Reid-Larade didn’t leave her interest in the human brain behind when she started teaching and has been studying neuroscience online with the Neufeld Institute for many years. She often uses her knowledge about the human brain in her work. She is passionate about getting students, parents and other teachers to understand the teenage brain and what might stop them from fully engaging at school. She wants to help educators and parents see a different side of teenage behaviour so they can respond effectively and aid with the learning process. She also wants teenagers to understand how their brain is developing and that there isn’t anything wrong with them when they can’t seem to shut off their busy thoughts. “When I talk about this kind of stuff it’s amazing,” she says. “I could have a crowd of 200 students in front of me and you could hear a pin drop.”
Mental health is something Reid-Larade talks about regularly with her students and she has even written a book on self-esteem called How To Be Your Own Hero: A Teenager’s Toolkit for Building Self-Esteem. The book focuses on the way self-esteem affects decision making regarding drugs and alcohol, relationships and sexuality, nutrition and personal safety. “It’s a lot of what is going on inside that is driving what we are seeing on the outside,” she says. Reid-Larade also has a website and blog where she writes about education, self-esteem and teenage mental health.
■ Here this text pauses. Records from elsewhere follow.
(** X6.  A config (or none) that names neither an auth type nor an
    account key makes construction a no-op on the session: both storage
    constructors return the connector and leave every configuration key
    and the call log as they were. *)
Theorem storage_init_without_credentials
    (account container : string) (config : option (gmap string pyval))
    (s : SparkSession) :
  config ≫= (.!! "auth_type") = None →
  config ≫= (.!! "account_key") = None →
  AzureBlobConnector_init account container config s
    = (Return (mkBlob (mkAzureConnector account (PyDict.or_empty config))
                      container), s)
  ∧ AzureDataLakeGen2Connector_init account container config s
    = (Return (mkDataLake (mkAzureConnector account (PyDict.or_empty config))
                          container), s).
Proof.
  intros Ha Hk. rewrite blob_init_run, adls_init_run.
  rewrite auth_type_of_eq, Ha. simpl.
  rewrite configure_auth_noop; [done|..]; try done.
  intros _. unfold AzureConnector_init. simpl. by rewrite or_empty_lookup.
Qed.

Lemma storage_init_without_credentials_witness :
  (None : option (gmap string pyval)) ≫= (.!! "auth_type") = None
  ∧ (None : option (gmap string pyval)) ≫= (.!! "account_key") = None
  ∧ AzureBlobConnector_init "acct" "raw" None fresh_session
    = (Return (mkBlob (mkAzureConnector "acct" ∅) "raw"), fresh_session)
  ∧ AzureDataLakeGen2Connector_init "acct" "raw" None fresh_session
    = (Return (mkDataLake (mkAzureConnector "acct" ∅) "raw"), fresh_session).
Proof.
  split; [reflexivity|]. split; [reflexivity|].
  exact (storage_init_without_credentials "acct" "raw" None fresh_session
           eq_refl eq_refl).
Defined.

(** X7.  With an account key in the config and the auth type absent or
    account_key, both storage constructors (the Blob one included) set
    the Data Lake key fs.azure.account.key.ACCOUNT.dfs.core.windows.net
    to the account key, change nothing else, and return the connector. *)
Theorem storage_init_account_key
    (account container : string) (m : gmap string pyval) (k : pyval)
    (s : SparkSession) :
  m !! "account_key" = Some k →
  m !! "auth_type" = None ∨ m !! "auth_type" = Some (PStr "account_key") →
  let s' := mkSpark (<["fs.azure.account.key." +:+ account
                         +:+ ".dfs.core.windows.net" := k]> (spark_conf s))
                    (spark_calls s) in
  AzureBlobConnector_init account container (Some m) s
    = (Return (mkBlob (mkAzureConnector account m) container), s')
  ∧ AzureDataLakeGen2Connector_init account container (Some m) s
    = (Return (mkDataLake (mkAzureConnector account m) container), s').
Proof.
  intros Hk Ha s'. rewrite blob_init_run, adls_init_run.
  assert (auth_type_of (Some m) = PStr "account_key") as ->.
  { rewrite auth_type_of_eq. simpl. by destruct Ha as [->| ->]. }
  unfold AzureConnector_init. rewrite (or_empty_Some_lookup _ _ _ Hk).
  by rewrite (configure_auth_account_key_eq _ _ k).
Qed.

Lemma storage_init_account_key_witness :
  sample_storage_config !! "account_key" = Some (PStr "s3cr3t")
  ∧ (sample_storage_config !! "auth_type" = None
     ∨ sample_storage_config !! "auth_type" = Some (PStr "account_key"))
  ∧ AzureBlobConnector_init "acct" "raw" (Some sample_storage_config)
      fresh_session
    = (Return (mkBlob (mkAzureConnector "acct" sample_storage_config) "raw"),
       mkSpark (<["fs.azure.account.key.acct.dfs.core.windows.net"
                    := PStr "s3cr3t"]> ∅) []).
Proof.
  split; [reflexivity|]. split; [by left|].
  exact (proj1 (storage_init_account_key "acct" "raw" sample_storage_config
                  (PStr "s3cr3t") fresh_session eq_refl
                  (or_introl eq_refl))).
Defined.

(** ** Reads and writes *)

(** Decides [one_call] and [rejected] of a computed outcome against a
    closed boolean equation. *)
Ltac settle_outcome :=
  lazymatch goal with
  | |- one_call (Return _, _) _ ↔ _ =>
      split; [done | intros _; by eexists _, _]
  | |- one_call (Raise _, _) _ ↔ _ =>
      split; [by intros (? & ? & ?) | done]
  | |- rejected (Raise _, _) _ ↔ _ =>
      split; [done | intros _; by eexists]
  | |- rejected (Return _, _) _ ↔ _ =>
      split; [by intros (? & ?) | done]
  end.

(** X8.  The two Event Hub stream operations reach the engine exactly
    when nothing on their builder chain raises.  [read_stream] makes
    its one load unless the caller's options hold a key named self, in
    which case it raises TypeError.  [write_stream] starts its one
    query, in format eventhubs with the given output mode and trigger
    and the options eventhubs.connectionString and checkpointLocation,
    exactly when the engine's builder accepts the output mode and the
    trigger; otherwise it raises the builder's error, the output mode's
    first.  A call that raises leaves the session untouched. *)
Theorem stream_operations_outcome
    (checks : StreamChecks) (eh : AzureEventHubConnector) (df : DataFrame)
    (starting_position checkpoint_location output_mode trigger : string)
    (options : option PyDict.items) (s : SparkSession) :
  match options_get options "self" with
  | None =>
      one_call
        (AzureEventHubConnector_read_stream eh starting_position options s) s
  | Some _ =>
      AzureEventHubConnector_read_stream eh starting_position options s
      = (Raise (TypeError
                  "DataStreamReader.options() got multiple values for argument 'self'"),
         s)
  end
  ∧ match outputMode_check checks output_mode with
    | Some e =>
        AzureEventHubConnector_write_stream checks eh df checkpoint_location
          output_mode trigger s = (Raise e, s)
    | None =>
        match trigger_check checks trigger with
        | Some e =>
            AzureEventHubConnector_write_stream checks eh df
              checkpoint_location output_mode trigger s = (Raise e, s)
        | None =>
            ∃ q,
              AzureEventHubConnector_write_stream checks eh df
                checkpoint_location output_mode trigger s
                = (Return q, after_call s (CallStart q))
              ∧ swriter_df q = df
              ∧ swriter_format q = "eventhubs"
              ∧ swriter_output_mode q = Some output_mode
              ∧ swriter_trigger q = Some trigger
              ∧ swriter_options q
                = [("eventhubs.connectionString", connection_string eh);
                   ("checkpointLocation", PStr checkpoint_location)]
        end
    end.
Proof.
  split.
  - destruct (options_get options "self") as [x|] eqn:Hself.
    + apply read_stream_self_raises. rewrite Hself. by eexists.
    + rewrite read_stream_run by done. by eexists _, _.
  - rewrite write_stream_run, write_stream_writer_eq.
    destruct (outputMode_check checks output_mode); [done|].
    destruct (trigger_check checks trigger); [done|].
    by eexists.
Qed.

(** X9.  A Synapse read reaches the engine exactly when one of [table]
    and [query] is truthy, and an Azure SQL read exactly when they are
    not both truthy; otherwise the read is rejected with a ValueError
    and the session is untouched.  An empty string counts as a missing
    argument: an empty table name reads as no table at all. *)
Theorem jdbc_read_reaches_engine_iff
    (syn : AzureSynapseConnector) (sql : AzureSQLConnector)
    (table query : option string) (options : option PyDict.items)
    (s : SparkSession) :
  (one_call (AzureSynapseConnector_read syn table query options s) s
   ↔ xorb (str_truthy table) (str_truthy query) = true)
  ∧ (rejected (AzureSynapseConnector_read syn table query options s) s
     ↔ xorb (str_truthy table) (str_truthy query) = false)
  ∧ (one_call (AzureSQLConnector_read sql table query options s) s
     ↔ str_truthy table && str_truthy query = false)
  ∧ (rejected (AzureSQLConnector_read sql table query options s) s
     ↔ str_truthy table && str_truthy query = true)
  ∧ AzureSynapseConnector_read syn (Some EmptyString) query options s
    = AzureSynapseConnector_read syn None query options s
  ∧ AzureSQLConnector_read sql (Some EmptyString) query options s
    = AzureSQLConnector_read sql None query options s.
Proof.
  unfold AzureSynapseConnector_read, AzureSQLConnector_read.
  split_and!; [..|reflexivity|reflexivity];
    destruct (str_truthy table), (str_truthy query); simpl;
    rewrite ?reader_load_run; unfold raise; settle_outcome.
Qed.

(** ** Built-in options that the caller does not override *)

Lemma get_reverse_None (d : PyDict.items) k :
  PyDict.get d k = None → PyDict.get (reverse d) k = None.
Proof.
  rewrite !get_None. unfold PyDict.keys.
  by rewrite fmap_reverse, elem_of_reverse.
Qed.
Reid-Larade says that throughout her teaching career she has learned the value of the student-teacher connection and how it is even more important than simply focusing on the curriculum. “The curriculum is important, but it doesn’t need to be a constant struggle to deliver it. If you’ve connected with [the students] and you’re passionate about your subject they can’t help but be passionate, about learning it too.” she says. “That is something I have watched over the years and it still excites me every time I see it.”
Reid-Larade is adamant she is just one of many amazing teachers that are making a difference in students’ lives every day. She also believes that teenagers are wonderful and often don’t get the credit they deserve. “Teenagers are an amazing group of citizens,” she says. “They’re looking for guidance, looking for assistance and looking for role models.” Reid-Larade says she sees teachers stepping up to the task daily, making a significant impact in the lives of their students. “I am inspired by the people I work with every day and I hope to do the same for them.”